Nine years after Whole Theater’s demise, with their two sons and their daughter out of the house located on Upper Mountain Avenue, across from Watchung Avenue, Dukakis and Zorich departed Montclair and moved back to Manhattan.
With deliberative editing, “Olympia” is presented as cinema verite, as if the camera is Dukakis’ surrogate shadow. But “Olympia” isn’t delivered entirely straight, however. When the camera is on Dukakis, she sometimes mugs, or postulates, or philosophizes, or stage-confides to the viewer.
“My mind is like chaotic, so I have to have order around me ... It can’t be disorder out and disorder in,” she says.
Director Harry Mavromichalis said Dukakis is “a little fun to be around with. There’s never a dull moment. She’s very inspiring at the same time.”
Through her career, Dukakis has advocated more roles for women, and women’s rights and gay rights in general. She’s been an activist for preserving and bettering the environment. Having performed in the starring role in Brecht’s “Mother Courage and Her Children,” some of her motivation might stem from Bertolt Brecht’s thesis that art “can and must contribute decisively to the nation’s vital problems.”
She attributes her upbringing in a working-class family of Greek emigrés to engendering a rebellious attitude toward “traditional” roles.
“I was very aware of being an immigrant in this country,” Dukakis said, citing the traditional expectations placed on her as a girl and a young woman. “I pulled away from the Greek community as I was growing up.”
In the film, she notes, “My mother was my first acting teacher ... Her job was to keep shame from the family.”
In college, Dukakis became a champion fencer, and focused on acting.
Now a Manhattanite, Mavromichalis had a Montclair connection with Dukakis, having attended Montclair State University before transferring to Rutgers University.

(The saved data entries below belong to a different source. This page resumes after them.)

(* ===== verification/KString.v ===== *)
(** * Strings and numbers

    Model of src/lib/impl/kstring.c.  A string is the list of its bytes before
    the NUL, and a pointer into it that only moves forward is the rest of the
    list, [[]] pointing at the NUL.  A buffer that is written to is an array
    of bytes; a load or store outside of it is [None].  Objects are shorter
    than 2^31 bytes, so that indices are naturals. *)

From S2P Require Import Prelude.

Definition load (a : list Z) (i : nat) : option Z := a !! i.
Definition store (a : list Z) (i : nat) (v : Z) : option (list Z) :=
  if decide (i < length a)%nat then Some (<[i := v]> a) else None.

(** A byte as a signed char. *)
Definition schar (c : Z) : Z := if c <? 128 then c else c - 256.

(** ** Memory operations *)

Fixpoint copy_forward (len : nat) (a : list Z) (d s : nat) : option (list Z) :=
  match len with
  | O => Some a
  | S len => v ← load a s; a ← store a d v; copy_forward len a (S d) (S s)
  end.
Fixpoint copy_backward (len : nat) (a : list Z) (d s : nat) : option (list Z) :=
  match len with
  | O => Some a
  | S len => v ← load a (s + len); a ← store a (d + len) v; copy_backward len a d s
  end.
Definition memmove (a : list Z) (d s len : nat) : option (list Z) :=
  if decide (d = s) then Some a else
  if decide (len = 0%nat) then Some a else
  if decide (d < s \/ s + len <= d)%nat then copy_forward len a d s else copy_backward len a d s.

Fixpoint memcmp_loop (n i : nat) (a b : list Z) : option Z :=
  match n with
  | O => Some 0
  | S n =>
      x ← load a i; y ← load b i;
      if y <? x then Some 1 else if x <? y then Some (-1) else memcmp_loop n (S i) a b
  end.
Definition memcmp (a b : list Z) (len : nat) : option Z := memcmp_loop len 0 a b.

(** ** String operations *)

Fixpoint strlen (s : list Z) : nat := match s with [] => 0 | _ :: s => S (strlen s) end.

(** [src] with its NUL is written from [d]. *)
Fixpoint strcpy (a : list Z) (d : nat) (src : list Z) : option (list Z) :=
  match src with
  | [] => store a d 0
  | c :: src => a ← store a d c; strcpy a (S d) src
  end.

Fixpoint pad (n : nat) (a : list Z) (i : nat) : option (list Z) :=
  match n with O => Some a | S n => a ← store a i 0; pad n a (S i) end.
Fixpoint strncpy_loop (n : nat) (a : list Z) (i : nat) (src : list Z) : option (list Z) :=
  match n, src with
  | S n, c :: src => a ← store a i c; strncpy_loop n a (S i) src
  | _, _ => pad n a i
  end.
Definition strncpy (a : list Z) (src : list Z) (len : Z) : option (list Z) := strncpy_loop (Z.to_nat len) a 0 src.

(** The string at the start of an array, [None] without a NUL. *)
Fixpoint c_string (a : list Z) : option (list Z) :=
  match a with [] => None | c :: a => if c =? 0 then Some [] else s ← c_string a; Some (c :: s) end.
Definition strcat (a : list Z) (msg : list Z) : option (list Z) :=
  s ← c_string a; strcpy a (strlen s) msg.

Definition sign_of (x y : Z) : Z := b2z (y <? x) - b2z (x <? y).
Fixpoint strcmp (s d : list Z) : Z :=
  match s, d with
  | x :: s', y :: d' => if x =? y then strcmp s' d' else sign_of x y
  | _, _ => sign_of (default 0 (head s)) (default 0 (head d))
  end.
Fixpoint strncmp_loop (n : nat) (s d : list Z) : Z :=
  match n with
  | O => 0
  | S n =>
      let a := default 0 (head s) in let b := default 0 (head d) in
      if negb (a =? b) then sign_of a b else
      if a =? 0 then 0 else strncmp_loop n (tail s) (tail d)
  end.
Definition strncmp (s d : list Z) (len : Z) : Z := strncmp_loop (Z.to_nat len) s d.

Fixpoint strchr_loop (n i : nat) (s : list Z) (c : Z) : option nat :=
  match n with
  | O => None
  | S n => if bool_decide (s !! i = Some c) then Some i else strchr_loop n (S i) s c
  end.
Definition strchr (s : list Z) (c : Z) : option nat := strchr_loop (strlen s) 0 s c.
Fixpoint strrchr_loop (n : nat) (s : list Z) (c : Z) : option nat :=
  match n with
  | O => None
  | S n => if bool_decide (s !! n = Some c) then Some n else strrchr_loop n s c
  end.
Definition strrchr (s : list Z) (c : Z) : option nat := strrchr_loop (strlen s) s c.

(** The bytes [b, b + len) of an array reversed in place. *)
Fixpoint strrev_loop (n i : nat) (a : list Z) (b len : nat) : option (list Z) :=
  match n with
  | O => Some a
  | S n =>
      x ← load a (b + i); y ← load a (b + (len - i - 1));
      a ← store a (b + i) y; a ← store a (b + (len - i - 1)) x;
      strrev_loop n (S i) a b len
  end.
Definition strrev (a : list Z) (b : nat) : option (list Z) :=
  s ← c_string (drop b a); let len := strlen s in strrev_loop (len / 2) 0 a b len.

(** ** Search

    A result is the index of the match; a step is [None] on an index out of
    range. *)

(** while (j && c != Y[j]) j = next[j - 1]; *)
Fixpoint fall_back (fuel : nat) (y : list Z) (next : list nat) (c : Z) (j : nat) : option nat :=
  match j with
  | O => Some O
  | S j' =>
      v ← y !! j;
      if v =? c then Some j else
      match fuel with O => None | S f => k ← next !! j'; fall_back f y next c k end
  end.
Definition kmp_step (y : list Z) (next : list nat) (c : Z) (j : nat) : option nat :=
  j ← fall_back j y next c j; v ← y !! j; Some (if v =? c then S j else j).

Fixpoint kmp_table (y : list Z) (rest : list Z) (next : list nat) (j : nat) : option (list nat) :=
  match rest with
  | [] => Some next
  | c :: rest => j ← kmp_step y next c j; kmp_table y rest (next ++ [j]) j
  end.
Fixpoint kmp_search (y : list Z) (next : list nat) (rest : list Z) (i j : nat) : option (option nat) :=
  match rest with
  | [] => Some None
  | c :: rest =>
      j ← kmp_step y next c j;
      if decide (j = length y) then Some (Some (S i - length y)%nat) else kmp_search y next rest (S i) j
  end.

Fixpoint match_from (n j : nat) (x y : list Z) (i : nat) : bool :=
  match n with
  | O => true
  | S n => if bool_decide (x !! (i + j)%nat = y !! j) then match_from n (S j) x y i else false
  end.
Fixpoint naive_search (n i : nat) (x y : list Z) : option nat :=
  match n with
  | O => None
  | S n => if match_from (length y) 0 x y i then Some i else naive_search n (S i) x y
  end.

(** [room]: malloc() gives the table. *)
Definition strstr (room : bool) (x y : list Z) : option (option nat) :=
  if decide (y = []) then Some (Some 0%nat) else
  let m := strlen x in let n := strlen y in
  if decide (m < n)%nat then Some None else
  if decide (n = 1%nat) then Some (strchr x (default 0 (head y))) else
  if negb room then Some (naive_search (S (m - n)) 0 x y) else
  next ← kmp_table y (tail y) [0%nat] 0; kmp_search y next x 0 0.

(** ** Glob patterns *)

Definition ch_excl : Z := 33.
Definition ch_star : Z := 42.
Definition ch_minus : Z := 45.
Definition ch_quest : Z := 63.
Definition ch_lbracket : Z := 91.
Definition ch_backslash : Z := 92.
Definition ch_rbracket : Z := 93.
Definition ch_caret : Z := 94.

(** The loop of match_class(): whether [c] matched, and the pattern past the
    bracket. *)
Fixpoint class_loop (c : Z) (pat : list Z) (matched : bool) : bool * list Z :=
  match pat with
  | [] => (matched, [])
  | p :: rest =>
      if p =? ch_rbracket then (matched, rest) else
      match rest with
      | d :: h :: rest' =>
          if (d =? ch_minus) && negb (h =? ch_rbracket)
          then class_loop c rest' (matched || (p <=? c) && (c <=? h))
          else class_loop c rest (matched || (c =? p))
      | _ => class_loop c rest (matched || (c =? p))
      end
  end.
Definition match_class (c : Z) (pat : list Z) : bool * list Z :=
  let negate := match pat with p :: _ => (p =? ch_excl) || (p =? ch_caret) | [] => false end in
  let '(matched, rest) := class_loop c (if negate then tail pat else pat) false in
  (if negate then negb matched else matched, rest).

Fixpoint skip_stars (pat : list Z) : list Z :=
  match pat with p :: rest => if p =? ch_star then skip_stars rest else pat | [] => [] end.

(** The rest of the pattern at each position of the string, the end included. *)
Fixpoint anchors (glob : list Z -> option bool) (str : list Z) : option bool :=
  r ← glob str;
  if r : bool then Some true else
  match str with [] => Some false | _ :: str => anchors glob str end.

Fixpoint strglob_impl (fuel : nat) (pat str : list Z) : option bool :=
  match fuel with
  | O => None
  | S f =>
      match pat with
      | [] => Some (bool_decide (str = []))
      | p :: rest =>
          if p =? ch_star then
            match skip_stars rest with
            | [] => Some true
            | pat => anchors (strglob_impl f pat) str
            end
          else if p =? ch_quest then
            match str with [] => Some false | _ :: str => strglob_impl f rest str end
          else if p =? ch_lbracket then
            match str with
            | [] => Some false
            | c :: str =>
                let '(ok, pat) := match_class c rest in
                if ok : bool then strglob_impl f pat str else Some false
            end
          else if p =? ch_backslash then
            match rest, str with
            | q :: rest, c :: str => if q =? c then strglob_impl f rest str else Some false
            | _, _ => Some false
            end
          else
            match str with
            | c :: str => if p =? c then strglob_impl f rest str else Some false
            | [] => Some false
            end
      end
  end.
(** Each round takes a byte of the pattern. *)
Definition strglob (pat str : list Z) : option bool := strglob_impl (S (length pat)) pat str.

(** ** Characters *)

Definition isspace (c : Z) : bool := (c =? 32) || (c =? 9) || (c =? 10).
Definition islower (c : Z) : bool := (97 <=? c) && (c <=? 122).
Definition isupper (c : Z) : bool := (65 <=? c) && (c <=? 90).
Definition tolower (c : Z) : Z := if isupper c then c - 65 + 97 else c.
Definition toupper (c : Z) : Z := if islower c then c - 97 + 65 else c.
Definition isprint (c : Z) : bool := (31 <? c) && (c <? 127) || (c =? 10) || (c =? 13) || (c =? 9).

(** ** Numbers *)

Definition hexdigit (i : Z) : Z := if i <? 10 then i + 48 else i - 10 + 97.

(** while (uleft) *str++ = _hexdigit(uleft % base), uleft /= base; *)
Fixpoint digits_loop (fuel : nat) (divmod : Z -> Z * Z) (a : list Z) (i : nat) (uleft : Z) : option (list Z) :=
  if uleft =? 0 then Some a else
  match fuel with
  | O => None
  | S f => let '(q, r) := divmod uleft in a ← store a i (hexdigit r); digits_loop f divmod a (S i) q
  end.

(** [num] is an int, the result the bytes of the buffer; [inl tt] for the
    NULL of a base out of range.  The allocation is assumed to succeed. *)
Definition itoa (num base : Z) (sign : bool) : option (unit + list Z) :=
  let str := replicate 34 0 in
  if (base <? 2) || (36 <? base) then Some (inl tt) else
  if num =? 0 then inr <$> strcpy str 0 [48] else
  let negative := sign && (base =? 10) && (num <? 0) in
  a ← (if negative then store str 0 45 else Some str);
  let b := if negative then 1%nat else 0%nat in
  let uleft := if negative then u32 (0 - u32 num) else u32 num in
  a ← digits_loop 32 (fun u => (u / base, u mod base)) a b uleft;
  inr <$> strrev a b.

Fixpoint divmod_loop (i : nat) (n d q rem : Z) : Z * Z :=
  match i with
  | O => (q, rem)
  | S i =>
      let rem := Z.lor (u64 (Z.shiftl rem 1)) (Z.land (Z.shiftr n (Z.of_nat i)) 1) in
      if d <=? rem then divmod_loop i n d (Z.lor q (Z.shiftl 1 (Z.of_nat i))) (rem - d)
      else divmod_loop i n d q rem
  end.
Definition u64_divmod (n d : Z) : Z * Z := divmod_loop 64 n d 0 0.

(** [None] also where the negation of [num] overflows. *)
Definition lltoa (num base : Z) (sign : bool) : option (unit + list Z) :=
  let str := replicate 24 0 in
  if num =? 0 then inr <$> strcpy str 0 [48] else
  if negb (base =? 10) && negb (base =? 16) then Some (inl tt) else
  let negative := (base =? 10) && sign && (num <? 0) in
  if negative && (num =? INT64_MIN) then None else
  a ← (if negative then store str 0 45 else Some str);
  let b := if negative then 1%nat else 0%nat in
  let uleft := if negative then u64 (- num) else u64 num in
  a ← digits_loop 64 (fun u => u64_divmod u base) a b uleft;
  inr <$> strrev a b.

Definition is_digit (c : Z) : bool := (48 <=? c) && (c <=? 57).
Definition accepted (base c : Z) : bool :=
  if base =? 8 then (c <=? 55) && (48 <=? c) else
  if base =? 10 then is_digit c else
  if base =? 16 then is_digit c || (97 <=? c) && (c <=? 102) || (65 <=? c) && (c <=? 70)
  else true.
Definition digit_value (c : Z) : Z :=
  if is_digit c then c - 48 else if (97 <=? c) && (c <=? 102) then c - 97 + 10 else c - 65 + 10.

Definition INT_MIN : Z := - 2 ^ 31.
Definition INT_MAX : Z := 2 ^ 31 - 1.
(** The value of an int expression, [None] when it overflows. *)
Definition int (x : Z) : option Z := if (INT_MIN <=? x) && (x <=? INT_MAX) then Some x else None.

Fixpoint atoi_loop (base : Z) (str : list Z) (ret : Z) : option Z :=
  match str with
  | [] => Some ret
  | c :: str =>
      if negb (accepted base (schar c)) then Some ret else
      t ← int (ret * base); ret ← int (t + digit_value (schar c)); atoi_loop base str ret
  end.
Definition atoi (str : list Z) : option Z :=
  match str with
  | [] => Some 0
  | c0 :: rest =>
      let neg := c0 =? 45 in
      let str := if neg then rest else str in
      match str with
      | [] => Some 0
      | c :: rest =>
          if c =? 48 then
            match rest with
            | x :: rest' =>
                if (x =? 120) || (x =? 88) then atoi_loop 16 rest' 0
                else if x =? 98 then atoi_loop 2 rest' 0
                else if (48 <=? schar x) && (schar x <=? 55) then atoi_loop 8 rest 0
                else Some 0
            | [] => Some 0
            end
          else r ← atoi_loop 10 str 0; int (if neg then - r else r)
      end
  end.

(** ** Pseudo-random numbers: the new state and the number *)

Definition rand (state : Z) : Z * Z :=
  let next := u32 (u32 (state * 0x343fd) + 0x269EC3) in (next, Z.land (Z.shiftr next 16) 0x7fff).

Now 47, he was attending New York University when Dukakis was scheduled to teach a course on acting for would-be directors. “I signed up, and a week later it was canceled. I was devastated,” he said.
“He, being Greek, wanted to meet me,” Dukakis recalled.

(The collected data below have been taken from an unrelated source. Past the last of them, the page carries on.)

(* ===== verification/KStringProof.v ===== *)
(** * Strings and numbers: theorems

    Copies between overlapping places, substring search against its
    definition, glob patterns against the language they denote, division by
    shifts, and the round trip of numbers through their texts. *)

From S2P Require Import Prelude KString.

Lemma strlen_length s : strlen s = length s.
Proof. induction s; cbn; auto. Qed.

(** ** Substring search *)

(** [y] occurs in [x] at [i]. *)
Definition occurs (x y : list Z) (i : nat) : Prop := y `prefix_of` drop i x.
(** The first occurrence, if there is one. *)
Definition first_at (x y : list Z) (r : option nat) : Prop :=
  match r with
  | Some i => occurs x y i /\ forall k, (k < i)%nat -> ~ occurs x y k
  | None => forall k, ~ occurs x y k
  end.

Section Kmp.
Context (y : list Z).

(** The prefix of length [k] of the pattern ends the text [t]. *)
Definition ends_with (k : nat) (t : list Z) : Prop := (k <= length y)%nat /\ take k y `suffix_of` t.
Definition longest (t : list Z) (j : nat) : Prop := ends_with j t /\ forall k, ends_with k t -> (k <= j)%nat.

(** Entry [q] of the table: the longest proper border of the first [q + 1]
    bytes, which is the longest prefix that ends them without the first. *)
Definition table_ok (next : list nat) : Prop :=
  forall q b, next !! q = Some b -> longest (take q (tail y)) b.

Lemma ends_with_length k t : ends_with k t -> (k <= length t)%nat.
Proof. intros [Hk Hs]. apply suffix_length in Hs. rewrite length_take in Hs. lia. Qed.

Lemma take_snoc k c : y !! k = Some c -> take (S k) y = take k y ++ [c].
Proof. apply take_S_r. Qed.

Lemma ends_with_snoc k t c : ends_with (S k) (t ++ [c]) <-> ends_with k t /\ y !! k = Some c.
Proof.
  unfold ends_with. split.
  - intros [Hk Hs]. destruct (lookup_lt_is_Some_2 y k ltac:(lia)) as [v Ev]. rewrite (take_snoc k v Ev) in Hs.
    apply suffix_snoc_inv_1 in Hs as Hv. apply suffix_snoc_inv_2 in Hs. subst v. split; [split; [lia | done] | done].
  - intros [[Hk Hs] Ec]. pose proof (lookup_lt_Some _ _ _ Ec). rewrite (take_snoc k c Ec). split; [lia|]. apply suffix_snoc. done.
Qed.

(** Two prefixes that end one text: the shorter ends the longer, and if it is
    strictly shorter then also without its first byte. *)
Lemma ends_with_within k j t : ends_with k t -> ends_with j t -> (k < j)%nat -> ends_with k (take (j - 1) (tail y)).
Proof.
  intros [Hk [u1 E1]] [Hj [u2 E2]] Hlt. split; [done|].
  assert (Hl : length u1 = (length u2 + (j - k))%nat).
  { assert (length (u1 ++ take k y) = length (u2 ++ take j y)) as El by congruence. rewrite !length_app, !length_take in El. lia. }
  exists (drop (length u2 + 1) u1).
  assert (Ed : take (j - 1) (tail y) = drop 1 (take j y)).
  { destruct y as [|v y']; cbn in *; [lia|]. destruct j as [|j]; [lia|]. cbn. rewrite Nat.sub_0_r. done. }
  assert (E3 : drop (length u2) (u1 ++ take k y) = take j y) by (rewrite <- E1, E2, drop_app_length; done).
  rewrite Ed, <- E3, drop_drop, drop_app_le by lia. done.
Qed.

Mavromichalis then invited her to participate in a series bringing dance and theater to Cyprus, where he holds a dual citizenship. She agreed.
Already a filmmaker, Mavromichalis envisioned developing a documentary about Dukakis. He had organized the first Gay Pride Parade in Cyprus, and had curated the island nation’s first LGBTQ film festival.
“Olympia” includes a scene where Dukakis is the Grand Marshal of the San Francisco Pride Parade. Amid the festivities, Dukakis rides in a convertible as she’s cheered.
Dukakis has appeared in more than 40 films and numerous television shows, often cast as someone’s mother of Greek or Italian descent. But she’s also accrued many fans for her portrayal of Anna Madrigal, a transgender person in the “Tales of the City” television miniseries released in 1993 that was rekindled in 1998 and 2001.
She and co-star Laura Linney return this summer in a 10-part continuation of Armistead Maupin’s “Tales of the City” on Netflix.
“Anna Madrigal,” Dukakis said. “Are you into anagrams? ‘A man and a woman.’”
Linney is among the numerous actors, directors, and movie executives commenting on Olympia in “Olympia.”
Others praising her include Zorich, actress and television host Whoopi Goldberg, and former Massachusetts Gov. and Democratic presidential candidate Michael Dukakis, her cousin.
“I find her to be one of the most intelligent people I’ve met,” said Mavromichalis. “Her life revolves around her family and her work and the things she cares about.”
Three years of filming Dukakis and three years of editing the visual epiphanies revealed themes such as the struggle against expectations she confronted as a child of immigrants, where “in Greek culture, everything’s about boys,” he said.“She used acting and teaching to discover who she was. Her understanding of history was what liberated her.”